Russian President Vladimir Putin instructed Russian Deputy Prime Minister Marat Khusnullin to resolve issues at the Gukovo checkpoint on the Ukrainian-Russian border during a meeting with government officials on April 19.[16] Putin claimed that he personally traveled through the Gukovo checkpoint, which connects Rostov and Luhansk oblasts, when returning from his recent trip to occupied Luhansk and Kherson oblasts.[17] Putin stated that poor road conditions at the checkpoint caused a civilian backup and forced trucks delivering perishable goods to wait for hours before passing through, causing shipment delays and price increases in occupied territories.[18] Putin added that some trucks must bypass the checkpoint entirely as the roads are too narrow and practically nonexistent.[19] Putin called on Russian special services and law enforcement to increase the number of inspection complexes and employees at checkpoints and ordered Russian officials to improve roads around checkpoints and establish routes from Rostov-on-Don to Luhansk Oblast.[20]

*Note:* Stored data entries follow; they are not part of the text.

Lemma lowered_saysWhatItIs_bounded n : forall z s,
  zodSize z <= n -> zodToJsonSchema z = Normal s -> saysWhatItIs s.
Proof.
  induction n as [|n IH]; intros z s Hsize Hs;
    destruct (Zod._def z) as [def|] eqn:Hd;
    try (rewrite zodToJsonSchema_unfold, Hd in Hs; injection Hs as <-;
         left; discriminate).
  - rewrite (zodSize_unfold _ _ Hd) in Hsize. lia.
  - rewrite (zodSize_unfold _ _ Hd) in Hsize.
    rewrite (zodToJsonSchema_def _ _ Hd) in Hs.
    destruct (lowerByKind zodToJsonSchemaArg def) as [schema|e] eqn:Hk;
      simpl in Hs; [|discriminate].
    injection Hs as <-. apply saysWhatItIs_describe.
    destruct (in_dec string_dec (Zod.typeName def) recognisedKinds) as [Hin|Hout].
    2:{ rewrite lowerByKind_fallback in Hk by trivial. injection Hk as <-.
        left. discriminate. }
    simpl in Hin.
    destruct Hin as [Ht|[Ht|[Ht|[Ht|[Ht|[Ht|[Ht|[Ht|[Ht|[Ht|[]]]]]]]]]]];
      symmetry in Ht.
    + rewrite lowerByKind_string in Hk by trivial. injection Hk as <-. left.
      unfold handleZodString.
      rewrite (proj1 (fold_stringCheck (orEmpty (Zod.checks def)) _)). discriminate.
    + rewrite lowerByKind_number in Hk by trivial. injection Hk as <-. left.
      unfold handleZodNumber.
      rewrite (proj1 (fold_numberCheck (orEmpty (Zod.checks def)) _)).
      destruct (existsb _ _); discriminate.
    + rewrite lowerByKind_boolean in Hk by trivial. injection Hk as <-.
      left. discriminate.
    + rewrite lowerByKind_array in Hk by trivial. unfold handleZodArray in Hk.
      destruct (zodToJsonSchemaArg (Zod.type def)) as [items|e]; simpl in Hk;
        [|discriminate].
      injection Hk as <-. left.
      destruct (Zod.maxLength def), (Zod.minLength def); map_simpl; discriminate.
    + rewrite lowerByKind_object in Hk by trivial.
      destruct (Zod.shape def) as [fields|]; [|discriminate].
      destruct (serializeSchemaWith zodToJsonSchemaArg fields); simpl in Hk;
        [|discriminate].
      injection Hk as <-. left. discriminate.
    + rewrite lowerByKind_optional in Hk by trivial.
      apply saysWhatItIs_wrapper in Hk as (c & s0 & Hi & Hs0 & Himp);
        try discriminate.
      apply Himp, (IH c s0); trivial. rewrite Hi in Hsize. lia.
    + rewrite lowerByKind_default in Hk by trivial.
      destruct (Zod.defaultValue def) as [v|]; [|discriminate].
      apply saysWhatItIs_wrapper in Hk as (c & s0 & Hi & Hs0 & Himp);
        try discriminate.
      apply Himp, (IH c s0); trivial. rewrite Hi in Hsize. lia.
    + rewrite lowerByKind_enum in Hk by trivial. injection Hk as <-.
      left. discriminate.
    + rewrite lowerByKind_union in Hk by trivial.
      destruct (Zod.options def) as [opts|]; [|discriminate].
      destruct (mapM _ opts); simpl in Hk; [|discriminate].
      injection Hk as <-. right. discriminate.
    + rewrite lowerByKind_nullable in Hk by trivial.
      apply saysWhatItIs_wrapper in Hk as (c & s0 & Hi & Hs0 & Himp);
        try discriminate.
      apply Himp, (IH c s0); trivial. rewrite Hi in Hsize. lia.
Qed.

Putin’s orders indicate that Russia intends to maintain customs checkpoints with the illegally annexed eastern regions out of security concerns. ISW previously reported that Russian milbloggers complained that Russian checkpoints at the international customs line significantly slowed down Russian deliveries of ammunition to the frontlines in Donetsk Oblast.[21] The Kremlin’s failure to implement meaningful integration policies and secure occupied Ukraine is likely undermining Russia’s ability to provision forces on the front line, as ISW has previously assessed.[22] Putin is likely attempting to remedy the delays by expanding staffing to speed up inspections at the checkpoints and is not entertaining the possibility of removing these obstructions. Russia previously intensified security measures and inspections around the Kerch Strait Bridge, the Kremlin likely continues to use these checkpoints for similar security reasons.[23] The Kremlin may also use these checkpoints to prevent the mass movement of men from occupied Ukraine escaping forced mobilization, to stop Russian mobilized personnel from fleeing to Russia, and to maintain Russian filtration measures. The existence of these checkpoints further highlights that Russian officials do not view the residents of occupied Ukraine as Russian nationals and are governing as the occupying power they are, despite ongoing claims the illegally annexed territories are part of Russia.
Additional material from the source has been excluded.